• What you are asked to do
The line containing "Global Arguments Raise" marks the start; repeat it and every following line exactly through the end of the entries.

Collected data
§

(** [Py_UNICODE_ISSPACE], which is what [\s] tests in a [str] pattern:
    the ASCII separators TAB, LF, VT, FF, CR, FS, GS, RS, US and space, and
    the other code points with the White_Space property or bidirectional
    type WS, B or S. *)
Definition is_space (c : char) : bool :=
  ((9 <=? c) && (c <=? 13)) || ((28 <=? c) && (c <=? 32))
  || (c =? 133) || (c =? 160) || (c =? 5760)
  || ((8192 <=? c) && (c <=? 8202))
  || (c =? 8232) || (c =? 8233) || (c =? 8239) || (c =? 8287)
  || (c =? 12288).

(** [t.startswith(needle)] *)
Fixpoint starts_with (needle t : text) : bool :=
  match needle, t with
  | [], _ => true
  | _ :: _, [] => false
  | c :: needle', x :: t' => (x =? c) && starts_with needle' t'
  end.

(** [needle in t]: some suffix of [t] starts with [needle]. *)
Fixpoint str_in (needle t : text) : bool :=
  starts_with needle t ||
  match t with
  | [] => false
  | _ :: t' => str_in needle t'
  end.

End Text.

(* ===================================================================== *)
(** ** Regex *)
(* ===================================================================== *)

Module Regex.
Import Text.

(** The atoms the patterns are built from: a literal character (also the
    escaped [\.] and [\n]) and the class [\s]. *)
Inductive atom : Type :=
| Lit (c : char)
| Space.

(** An atom alone, or under a greedy [*] or [+]. *)
Inductive item : Type :=
| One (a : atom)
| Star (a : atom)
| Plus (a : atom).

(** A pattern is a concatenation of items. The capturing group [(\s+)] of
    the script is the item [Plus Space]: the replacement is the empty string
    and the pattern has no back-reference, so the group only records a span
    nobody reads. *)
Definition regex : Type := list item.

Definition atom_matches (a : atom) (x : char) : bool :=
  match a with
  | Lit c => x =? c
  | Space => is_space x
  end.

(** A run of literal characters. *)
Definition lits (s : text) : regex := (λ c, One (Lit c)) <$> s.
Definition lit (s : string) : regex := lits (str s).

(** Greedy repetition with backtracking: take one more character when the
    atom allows it and the rest of the match then succeeds; otherwise give
    the character back and run the continuation [k] here. The result is the
    number of characters the match consumed from this point. *)
Fixpoint star (a : atom) (k : text → option nat) (t : text) : option nat :=
  match t with
  | x :: t' =>
      if atom_matches a x then
        match star a k t' with
        | Some n => Some (S n)
        | None => k t
        end
      else k t
  | [] => k t
  end.

(** [re.match(p, t)]: the length of the match of [p] at the start of [t]
    that the backtracking engine finds first, if there is one. *)
Fixpoint match_here (p : regex) (t : text) : option nat :=
  match p with
  | [] => Some 0%nat
  | One a :: p' =>
      match t with
      | x :: t' => if atom_matches a x then S <$> match_here p' t' else None
      | [] => None
      end
  | Star a :: p' => star a (match_here p') t
  | Plus a :: p' =>
      match t with
      | x :: t' =>
          if atom_matches a x then S <$> star a (match_here p') t' else None
      | [] => None
      end
  end.

(** [re.search(p, t) is not None] *)
Fixpoint search (p : regex) (t : text) : bool :=
  match match_here p t with
  | Some _ => true
  | None => match t with [] => false | _ :: t' => search p t' end
  end.

(** The scan of [re.sub(p, '', t)]. [skip] counts the characters of the
    current match still to be dropped. With [skip = 0] the engine tries a
    match at this position: a match of [n+1] characters is replaced by the
    empty string and the scan resumes behind it; without a match (or with
    an empty one, which puts the empty string in) the character is copied
    and the scan moves one position on. *)
Fixpoint sub_scan (p : regex) (skip : nat) (t : text) : text :=
  match t with
  | [] => []
  | x :: t' =>
      match skip with
      | S k => sub_scan p k t'
      | O =>
          match match_here p t with
          | Some (S n) => sub_scan p n t'
          | _ => x :: sub_scan p 0 t'
          end
      end
  end.

(** [re.sub(p, '', t)] *)
Definition re_sub (p : regex) (t : text) : text := sub_scan p 0 t.

End Regex.

(* ===================================================================== *)
(** ** The script *)
(* ===================================================================== *)

Module Script.
Import Text Regex.

(** [r'(\s+)schoolId:\s*context\.schoolId,\s*//\s*CRITICAL:\s*Filter by school\s*\n'] *)
Definition pattern1 : regex :=
  [Plus Space] ++ lit "schoolId:" ++
  [Star Space] ++ lit "context.schoolId," ++
  [Star Space] ++ lit "//" ++
  [Star Space] ++ lit "CRITICAL:" ++
  [Star Space] ++ lit "Filter by school" ++
  [Star Space; One (Lit LF)].

(** [r'(\s+)schoolId,\s*//\s*CRITICAL:\s*Filter by school\s*\n'] *)
Definition pattern2 : regex :=
  [Plus Space] ++ lit "schoolId," ++
  [Star Space] ++ lit "//" ++
  [Star Space] ++ lit "CRITICAL:" ++
  [Star Space] ++ lit "Filter by school" ++
  [Star Space; One (Lit LF)].

(** Remove schoolId from User where clauses. *)
Definition fix_user_where_clause (content : text) : text :=
  let content := re_sub pattern1 content in
  let content := re_sub pattern2 content in
  content.

(** *** The world the script runs in *)

(** What a path of the file system holds. A path bound to nothing does not
    exist. The content of a regular file is its text as [f.read()] returns
    it (decoded, newlines translated), which is also what [f.write] stores.
    [Unreadable msg] stands for a path that exists but that [open] or
    [read] rejects with an exception other than [FileNotFoundError] (a
    directory, a file without read permission, bytes that are not UTF-8);
    [msg] is the text of that exception. A regular file that is not
    writable makes [open(filepath, 'w')] raise and keeps its content. *)
Inductive node : Type :=
| Regular (content : text) (writable : bool)
| Unreadable (msg : string).

(** One constructor for each [print] of the script. *)
Inductive event : Type :=
| Starting                        (* "Starting TypeScript error fixes..." *)
| Fixing (filepath : string)      (* "Fixing {filepath}..." *)
| WarnTeacher                     (* "Found user.teacher without include - needs manual review" *)
| WarnUserSchools                 (* "Found user.userSchools without include - needs manual review" *)
| Fixed (filepath : string)       (* "Fixed {filepath}" *)
| NoChanges                       (* "- No changes needed" *)
| FileNotFound (filepath : string) (* "File not found: {filepath}" *)
| Error (msg : string)            (* "Error: {e}" *)
| FixedCount (fixed_count : nat)  (* "Fixed {fixed_count} files." *)
| RunTsc.                         (* "Run 'npx tsc --noEmit' to verify." *)

Record world : Type := World {
  fs : gmap string node;
  console : list event
}.

(** The exceptions the script distinguishes. *)
Inductive exn : Type :=
| FileNotFoundError
| OtherException (msg : string).

Inductive result (A : Type) : Type :=
| Ok (a : A)
| Raise (e : exn).
Global Arguments Ok {A} a.
Global Arguments Raise {A} e.

(** Python code: it changes the world and returns or raises. What it did
    before raising stays done. *)
Definition Py (A : Type) : Type := world → result A * world.

Global Instance Py_ret : MRet Py := λ A a w, (Ok a, w).
Global Instance Py_bind : MBind Py := λ A B f m w,
  match m w with
  | (Ok a, w') => f a w'
  | (Raise e, w') => (Raise e, w')
  end.
Global Instance Py_throw : MThrow exn Py := λ A e w, (Raise e, w).

(** [try: body  except ... : handler] *)
Definition try_except {A} (body : Py A) (handler : exn → Py A) : Py A :=
  λ w,
    match body w with
    | (Ok a, w') => (Ok a, w')
    | (Raise e, w') => handler e w'
    end.

Definition skip : Py unit := mret ().

Definition print (e : event) : Py unit :=
  λ w, (Ok (), World (fs w) (console w ++ [e])).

§

• Exercise output
Global Arguments Raise {A} e.

(** Python code: it changes the world and returns or raises. What it did
    before raising stays done. *)
Definition Py (A : Type) : Type := world → result A * world.

Global Instance Py_ret : MRet Py := λ A a w, (Ok a, w).
Global Instance Py_bind : MBind Py := λ A B f m w,
  match m w with
  | (Ok a, w') => f a w'
  | (Raise e, w') => (Raise e, w')
  end.
Global Instance Py_throw : MThrow exn Py := λ A e w, (Raise e, w).

(** [try: body  except ... : handler] *)
Definition try_except {A} (body : Py A) (handler : exn → Py A) : Py A :=
  λ w,
    match body w with
    | (Ok a, w') => (Ok a, w')
    | (Raise e, w') => handler e w'
    end.

Definition skip : Py unit := mret ().

Definition print (e : event) : Py unit :=
  λ w, (Ok (), World (fs w) (console w ++ [e])).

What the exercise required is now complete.